Dataset records
▬▬▬
(* ===== verification/SoftSpi.v ===== *)
(** The bit-banged SPI master of src/src/spi/softspi.c on GPIO pins, in its
    four clocking modes, and its behaviour against a simulated slave. *)
From S2P Require Import Prelude Bus.

(** ** The driver

    [struct softspi_platform]; [struct softspi] is its flags and this. *)
Record softspi_platform := { clk : Z; mosi : Z; miso : Z; cs_pins : list Z; cs_num : Z }.

Section softspi.
  Context {W : Type} `{GpioOps W} (plat : softspi_platform).

Fixpoint init_cs (n : nat) (i : Z) : M W unit :=
  match n with
  | O => mret tt
  | S n =>
    pin ← pure (bget (cs_pins plat) i);
    _ ← gpio_init pin GPIO_MODE_OUTPUT_PUSHPULL;
    _ ← gpio_set_output pin 1;
    init_cs n (i + 1)
  end.
  (** The new [bus->flags] and the result. *)
Definition softspi_init (flags : Z) : M W (Z * Z) :=
  _ ← init_cs (Z.to_nat (cs_num plat)) 0;
  _ ← gpio_init (clk plat) GPIO_MODE_OUTPUT_PUSHPULL;
  _ ← gpio_set_output (clk plat) (Z.land flags SPI_FLAG_CLK_IDLE_HIGH);
  _ ← gpio_init (mosi plat) GPIO_MODE_OUTPUT_PUSHPULL;
  _ ← gpio_init (miso plat) GPIO_MODE_INPUT;
  mret (flags, 1).
Definition softspi_deinit : M W unit := mret tt.
Definition softspi_select (which is_select : Z) : M W Z :=
  if cs_num plat <=? which then mret 0 else
  pin ← pure (bget (cs_pins plat) which);
  _ ← gpio_set_output pin (cbool (is_select =? 0));
  mret 1.

  (** [for (b = 0x80u; b != 0u; b = b >> 1)] and
      [for (b = 0x01; b != 0; b = b << 1)] in a [uint8_t]. *)
Definition masks_msb_first : list Z := [128; 64; 32; 16; 8; 4; 2; 1].
Definition masks_lsb_first : list Z := [1; 2; 4; 8; 16; 32; 64; 128].

  (** One round of each of the four loops: [s] is sent, [r] collects. *)
Definition bit_1st_edge_msb_first (s idle b r : Z) : M W Z :=
  _ ← gpio_set_output (mosi plat) (cbool (negb (0 =? Z.land b s)));
  _ ← gpio_set_output (clk plat) (cbool (0 =? idle));
  v ← gpio_input_is_high (miso plat);
  let r := if ctrue v then Z.lor r b else r in
  _ ← gpio_set_output (clk plat) (cbool (negb (0 =? idle)));
  mret r.
Definition bit_2st_edge (s idle b r : Z) : M W Z :=
  _ ← gpio_set_output (clk plat) (cbool (0 =? idle));
  _ ← gpio_set_output (mosi plat) (cbool (negb (0 =? Z.land b s)));
  _ ← gpio_set_output (clk plat) (cbool (negb (0 =? idle)));
  v ← gpio_input_is_high (miso plat);
  mret (if ctrue v then Z.lor r b else r).
Definition bit_1st_edge_lsb_first (s idle b r : Z) : M W Z :=
  _ ← gpio_set_output (mosi plat) (cbool (negb (0 =? Z.land b s)));
  _ ← gpio_set_output (clk plat) (cbool (0 =? idle));
  v ← gpio_input_is_high (miso plat);
  let r := if ctrue v then Z.lor r b else r in
  _ ← gpio_set_output (clk plat) idle;
  mret r.
Fixpoint each_bit (f : Z -> Z -> M W Z) (bs : list Z) (r : Z) : M W Z :=
  match bs with
  | [] => mret r
  | b :: bs => r ← f b r; each_bit f bs r
  end.

  (** The byte behind [dat] after the call, and the result. *)
Definition transmit_1st_edge_msb_first (dat idle : Z) : M W (Z * Z) :=
  r ← each_bit (bit_1st_edge_msb_first dat idle) masks_msb_first 0; mret (r, 1).
Definition transmit_2st_edge_msb_first (dat idle : Z) : M W (Z * Z) :=
  r ← each_bit (bit_2st_edge dat idle) masks_msb_first 0; mret (r, 1).
Definition transmit_1st_edge_lsb_first (dat idle : Z) : M W (Z * Z) :=
  r ← each_bit (bit_1st_edge_lsb_first dat idle) masks_lsb_first 0; mret (r, 1).
Definition transmit_2st_edge_lsb_first (dat idle : Z) : M W (Z * Z) :=
  r ← each_bit (bit_2st_edge dat idle) masks_lsb_first 0; mret (r, 1).

Definition softspi_transmit_byte (flags dat : Z) : M W (Z * Z) :=
  let idle := Z.land flags SPI_FLAG_CLK_IDLE_HIGH in
  if ctrue (Z.land flags SPI_FLAG_LSB_FIRST) then
    if ctrue (Z.land flags SPI_FLAG_CLK_FIRST_EDGE) then transmit_1st_edge_lsb_first dat idle
    else transmit_2st_edge_lsb_first dat idle
  else
    if ctrue (Z.land flags SPI_FLAG_CLK_FIRST_EDGE) then transmit_1st_edge_msb_first dat idle
    else transmit_2st_edge_msb_first dat idle.
Definition softspi_transfer (flags garbage : Z) (r w : option (list Z)) (len : Z) : M W (Z * option (list Z)) :=
  spi_transfer_use_transmit_onebyte (softspi_transmit_byte flags) garbage r w len.
End softspi.

(** The operation table: the state carries [bus->flags] beside the pins. *)
Section ops.
  Context {W : Type} `{GpioOps W} (plat : softspi_platform) (garbage : Z).
Definition lift_pins {A} (m : M W A) : M (Z * W) A :=
  fun '(f, w) => match m w with Ok (w, a) => Ok ((f, w), a) | Err e => Err e end.
#[export] Instance softspi_ops : SpiOps (Z * W) := {
  spi_ops_init := fun flags '(f, w) =>
    match softspi_init plat flags w with Ok (w, (f, ok)) => Ok ((f, w), ok) | Err e => Err e end;
  spi_ops_deinit := lift_pins softspi_deinit;
  spi_ops_select := fun which is_select => lift_pins (softspi_select plat which is_select);
  spi_ops_transmit_byte := fun b '(f, w) => lift_pins (softspi_transmit_byte plat f b) (f, w);
  spi_ops_transfer := fun r w len '(f, s) => lift_pins (softspi_transfer plat f garbage r w len) (f, s)
}.
End ops.

(** ** A slave on the wires

    A slave of a given clock polarity and phase: the levels of the clock and
    of the two data lines, the bits it is going to send, and the bits it
    has sampled. *)
Record wires := MkWires { w_clk : Z; w_mosi : Z; w_miso : Z; w_out : list Z; w_in : list Z }.
Definition sample (w : wires) : wires :=
  MkWires (w_clk w) (w_mosi w) (w_miso w) (w_out w) (w_in w ++ [w_mosi w]).
Definition advance (w : wires) : wires :=
  MkWires (w_clk w) (w_mosi w) (default 0 (head (w_out w))) (tail (w_out w)) (w_in w).
Definition set_clk (idle : Z) (first : bool) (v : Z) (w : wires) : wires :=
  if v =? w_clk w then w else
  let w := MkWires v (w_mosi w) (w_miso w) (w_out w) (w_in w) in
  let leading := negb (v =? idle) in
  if eqb leading first then sample w else advance w.
Definition set_mosi (v : Z) (w : wires) : wires := MkWires (w_clk w) v (w_miso w) (w_out w) (w_in w).

(** The pins are numbered 0 (clock), 1 (MOSI), 2 (MISO); the chip select 3
    is not part of the slave. *)
Definition pins : softspi_platform := {| clk := 0; mosi := 1; miso := 2; cs_pins := [3]; cs_num := 1 |}.
Definition wires_gpio (idle : Z) (first : bool) : GpioOps wires := {|
  gpio_ops_init := fun _ _ w => Ok (w, 1);
  gpio_ops_get_mode := fun _ w => Ok (w, GPIO_MODE_OUTPUT_PUSHPULL);
  gpio_ops_input_is_high := fun io w => Ok (w, if io =? 2 then w_miso w else if io =? 0 then w_clk w else w_mosi w);
  gpio_ops_output_is_high := fun io w => Ok (w, if io =? 0 then w_clk w else w_mosi w);
  gpio_ops_set_output := fun io v w =>
    let v := cbool (ctrue v) in
    Ok (if io =? 0 then set_clk idle first v w else if io =? 1 then set_mosi v w else w, 1)
|}.

(** Between bytes: the clock is idle, [bits] are still to be sent. In the
    first-edge modes the first of them is on the line already. *)
Definition resting (idle : Z) (first : bool) (m o : Z) (bits inn : list Z) : wires :=
  if first then MkWires idle m (default 0 (head bits)) (tail bits) inn
  else MkWires idle m o bits inn.

Definition flag_bits (idle : Z) (first lsb : bool) : Z :=
  Z.lor (Z.lor idle (if first then SPI_FLAG_CLK_FIRST_EDGE else SPI_FLAG_CLK_SECOND_EDGE))
    (if lsb then SPI_FLAG_LSB_FIRST else SPI_FLAG_MSB_FIRST).
Definition order (lsb : bool) : list Z := if lsb then [0; 1; 2; 3; 4; 5; 6; 7] else [7; 6; 5; 4; 3; 2; 1; 0].
Definition wire_bits (lsb : bool) (d : Z) : list Z := map (fun k => Z.b2z (Z.testbit d k)) (order lsb).

Lemma mask_bit s k : 0 <= k -> cbool (ctrue (cbool (negb (0 =? Z.land (2 ^ k) s)))) = Z.b2z (Z.testbit s k).
Proof.
  intros Hk. rewrite Z.land_comm.
  assert (E : (0 =? Z.land s (2 ^ k)) = negb (Z.testbit s k)).
  { rewrite Z.eqb_sym. destruct (Z.testbit s k) eqn:T.
    - apply Z.eqb_neq. intros E. apply (f_equal (fun z => Z.testbit z k)) in E.
      by rewrite Z.land_spec, Z.bits_0, T, Z.pow2_bits_true in E.
    - apply Z.eqb_eq. apply Z.bits_inj'. intros n Hn. rewrite Z.land_spec, Z.bits_0, Z.pow2_bits_eqb by lia.
      destruct (Z.eqb_spec k n) as [<-|]; [by rewrite T|by rewrite andb_false_r]. }
  rewrite E. by destruct (Z.testbit s k).
Qed.

(** The round of the loop that the flags select. *)
Definition bit_op {W} `{GpioOps W} (plat : softspi_platform) (first lsb : bool) (s idle b r : Z) : M W Z :=
  if first then
    if lsb then bit_1st_edge_lsb_first plat s idle b r else bit_1st_edge_msb_first plat s idle b r
  else bit_2st_edge plat s idle b r.

Lemma bit_sim idle first lsb s k r m o b bits inn :
  idle = 0 \/ idle = 1 -> 0 <= k ->
  @bit_op wires (wires_gpio idle first) pins first lsb s idle (2 ^ k) r (resting idle first m o (b :: bits) inn)
  = Ok (resting idle first (Z.b2z (Z.testbit s k)) b bits (inn ++ [Z.b2z (Z.testbit s k)]),
        if ctrue b then Z.lor r (2 ^ k) else r).
Proof.
  intros Hi Hk. rewrite <- (mask_bit s k Hk). unfold bit_op, bit_1st_edge_lsb_first, bit_1st_edge_msb_first, bit_2st_edge.
  generalize (0 =? Z.land (2 ^ k) s) as z. intros z.
  destruct first, lsb, Hi as [-> | ->], z; reflexivity.
Qed.

Definition collect (x : Z) (ks : list Z) (r : Z) : Z :=
  foldl (fun r k => if ctrue (Z.b2z (Z.testbit x k)) then Z.lor r (2 ^ k) else r) r ks.

Lemma each_bit_sim idle first lsb s x rest : forall ks r m o inn,
  idle = 0 \/ idle = 1 -> Forall (fun k => 0 <= k) ks ->
  exists m' o', each_bit (@bit_op wires (wires_gpio idle first) pins first lsb s idle) (map (Z.pow 2) ks) r
    (resting idle first m o (map (fun k => Z.b2z (Z.testbit x k)) ks ++ rest) inn)
  = Ok (resting idle first m' o' rest (inn ++ map (fun k => Z.b2z (Z.testbit s k)) ks), collect x ks r).
Proof.
  induction ks as [|k ks IH]; intros r m o inn Hi Hks.
  - exists m, o. cbn [map app each_bit collect foldl]. by rewrite app_nil_r.
  - inversion Hks as [|? ? Hk Hks']; subst. cbn [map app each_bit].
    destruct (IH (if ctrue (Z.b2z (Z.testbit x k)) then Z.lor r (2 ^ k) else r) (Z.b2z (Z.testbit s k))
      (Z.b2z (Z.testbit x k)) (inn ++ [Z.b2z (Z.testbit s k)]) Hi Hks') as (m' & o' & E).
    exists m', o'. rewrite (M_bind_Ok _ _ _ _ _ (bit_sim idle first lsb s k r m o _ _ inn Hi Hk)), E.
    by rewrite <- app_assoc.
Qed.

Lemma collect_byte lsb x : 0 <= x < 256 -> collect x (order lsb) 0 = x.
Proof.
  intros H. apply Z.eqb_eq.
  destruct lsb; [apply (range_forallb 256 (fun x => collect x (order true) 0 =? x) 0)
                |apply (range_forallb 256 (fun x => collect x (order false) 0 =? x) 0)];
    solve [vm_compute; reflexivity|lia].
Qed.

(** The four loops of the code are one loop over the selected round. *)
Lemma mode_byte_eq {W} `{GpioOps W} plat idle first lsb dat :
  idle = 0 \/ idle = 1 ->
  softspi_transmit_byte plat (flag_bits idle first lsb) dat
  = (r ← each_bit (bit_op plat first lsb dat idle) (map (Z.pow 2) (order lsb)) 0; mret (r, 1)).
Proof. intros [-> | ->]; by destruct first, lsb. Qed.

(** C35: In each of the eight modes that the flags select, one byte
    operation between resting clocks is a full-duplex exchange with a slave
    of that mode: the slave has sampled exactly the bits of the byte sent, in
    the order of the mode; the byte returned is the one whose bits the slave
    put on the line; the clock is idle again and the slave's next bits are
    the following ones. The result is 1. *)
Theorem softspi_byte_exchange (idle : Z) (first lsb : bool) (s x m o : Z) (rest inn : list Z) :
  idle = 0 \/ idle = 1 -> 0 <= x < 256 ->
  exists m' o',
    @softspi_transmit_byte wires (wires_gpio idle first) pins (flag_bits idle first lsb) s
      (resting idle first m o (wire_bits lsb x ++ rest) inn)
    = Ok (resting idle first m' o' rest (inn ++ wire_bits lsb s), (x, 1)).
Proof.
  intros Hi Hx. rewrite mode_byte_eq by done.
  destruct (each_bit_sim idle first lsb s x rest (order lsb) 0 m o inn Hi) as (m' & o' & E).
  { destruct lsb; repeat (apply List.Forall_cons; [lia|]); apply List.Forall_nil. }
  exists m', o'. unfold wire_bits. rewrite (M_bind_Ok _ _ _ _ _ E), collect_byte by done. done.
Qed.
Lemma softspi_byte_exchange_witness :
  exists m' o',
    @softspi_transmit_byte wires (wires_gpio 1 false) pins (flag_bits 1 false true) 165
      (resting 1 false 0 0 (wire_bits true 60 ++ [1; 1]) [])
    = Ok (resting 1 false m' o' [1; 1] ([] ++ wire_bits true 165), (60, 1)).
Proof. apply (softspi_byte_exchange 1 false true 165 60 0 0 [1; 1] []); [by right|done]. Defined.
▬▬▬
State only the number of lines above that contain the word "GpioOps".

→ **WORKED SOLUTION**: 5